Le indiscrezioni dell'epoca e la questione del tempismo

A fare chiarezza su quella che è stata una delle telenovele di mercato più discusse degli ultimi anni è intervenuto direttamente il padre del giocatore, Alf Inge Haaland. Durante un'intervista rilasciata al programma "Rothen s'enflamme" su RMC Sport, l'ex calciatore ha sgonfiato le vecchie voci di corridoio relative a un possibile sbarco all'ombra della Torre Eiffel: "Erling Haaland avrebbe potuto firmare per il PSG in passato? Non lo so, il PSG è un club fantastico, auguro loro tutto il meglio. Vengono da due stagioni incredibili con le due vittorie in Champions League. È un club molto importante, ma le voci all'epoca non erano fondate. Il tempismo non era giusto, non era il momento giusto. Il PSG rimane un top club e auguro loro tutto il meglio". Il tempismo non era semplicemente quello giusto.

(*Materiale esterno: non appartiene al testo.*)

(** A key after the append is the asset's platform or an earlier key. *)
Lemma groups_append_key groups a p (l : list Asset) :
  (p, l) ∈ groups_append platform_pk groups a →
  p = platform a ∨ ∃ l0, (p, l0) ∈ groups.
Proof.
  induction groups as [|[p' l'] groups IH]; simpl.
  - intros [= -> ->]%list_elem_of_singleton. by left.
  - destruct (decide (platform_pk p' = platform_pk (platform a))).
    + intros [[= -> ->]|Hin]%elem_of_cons; right.
      * exists l'. left.
      * exists l. by right.
    + intros [[= -> ->]|Hin]%elem_of_cons.
      * right. exists l'. left.
      * destruct (IH Hin) as [->|[l0 Hl0]]; [by left|].
        right. exists l0. by right.
Qed.

Lemma group_members_elem groups p (l : list Asset) :
  NoDup (key_of <$> groups) → (p, l) ∈ groups →
  group_members platform_pk groups (platform_pk p) = Some l.
Proof.
  induction groups as [|[p' l'] groups IH]; intros Hnd Hin;
    [by inversion Hin|].
  rewrite fmap_cons in Hnd. apply NoDup_cons in Hnd as [Hfresh Hnd]. simpl.
  apply elem_of_cons in Hin as [[= -> ->]|Hin].
  - by rewrite decide_True.
  - rewrite decide_False; [by apply IH|].
    intros Heq. apply Hfresh. simpl. rewrite Heq.
    by apply (list_elem_of_fmap_2 key_of _ (p, l)).
Qed.
(** * Nitron brushless fire control: the control loop of the two firmware
      revisions, embedded in Rocq

    The repository holds two revisions of one Arduino sketch:
    v0.9.0 (module [V090]) and v0.5.0 (module [V050]).  Each is a single
    control loop, [loop], that debounces the switch inputs and then runs the
    pusher, flywheel and fire-queue controllers in that order.

    Conventions of the embedding.
    - [unsigned long] (the millisecond clock and every timestamp) is a [Z] in
      [0, 2^32); subtraction wraps, see [elapsed].
    - [unsigned int] (the shot counter) is a [Z] in [0, 2^16), the width of
      the AVR boards the sketch is written for; [shotsRemaining--] wraps.
    - The global variables and the function-local [static] variables of the
      sketch are the fields of one record [State], threaded through every
      function.  The two [Servo] objects are the fields [pusher] and
      [flywheel], holding the pulse width last written to the ESC.
    - The outside world of one pass through [loop] is an [Env]: the level
      [digitalRead] returns for each pin and the value [millis()] returns.
      The clock is sampled once per pass: every call of [millis()] inside
      one pass returns the same reading (a pass takes far less than the
      shortest interval the sketch tests, 5 ms).
    - A C array indexed by pin number is a total map from [Z]; every index
      the sketch uses is one of the pin constants 4..10, inside the declared
      bound 22. *)

From Stdlib Require Import ZArith List Bool Lia.
Import ListNotations.
Open Scope Z_scope.

(** ** Machine arithmetic *)

Definition wrap32 (z : Z) : Z := z mod 2 ^ 32.
Definition wrap16 (z : Z) : Z := z mod 2 ^ 16.

(** [millis() - stamp] on [unsigned long]. *)
Definition elapsed (now stamp : Z) : Z := wrap32 (now - stamp).

(** An integer used as a C condition. *)
Definition nonzero (z : Z) : bool := negb (z =? 0).

(** ** The Arduino environment of one pass *)

Record Env : Type := mkEnv {
  digitalRead : Z -> bool;  (* true = HIGH, false = LOW *)
  millis : Z                (* unsigned long *)
}.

Il presente a Manchester e il dopo-Guardiola

Oltre ai vecchi retroscena di mercato, Alf Inge Haaland ha offerto un'interessante panoramica sul presente e sul futuro del figlio a Manchester, sponda City. I Citizens si trovano infatti a dover gestire una transizione cruciale dopo l'addio di Pep Guardiola: "Nessuno può sostituire Pep Guardiola, ma è un nuovo capitolo per il Manchester City. Sembra che Enzo Maresca sarà il suo sostituto. È una buona scelta, anche se ha avuto una stagione difficile. Penso che andrà d'accordo con Erling, ed è una nuova era. Nessuno sarà come Guardiola, ma bisogna fare del proprio meglio". Si apre così una nuova era per il club inglese, in cui il centravanti norvegese rimarrà il pilastro fondamentale della squadra.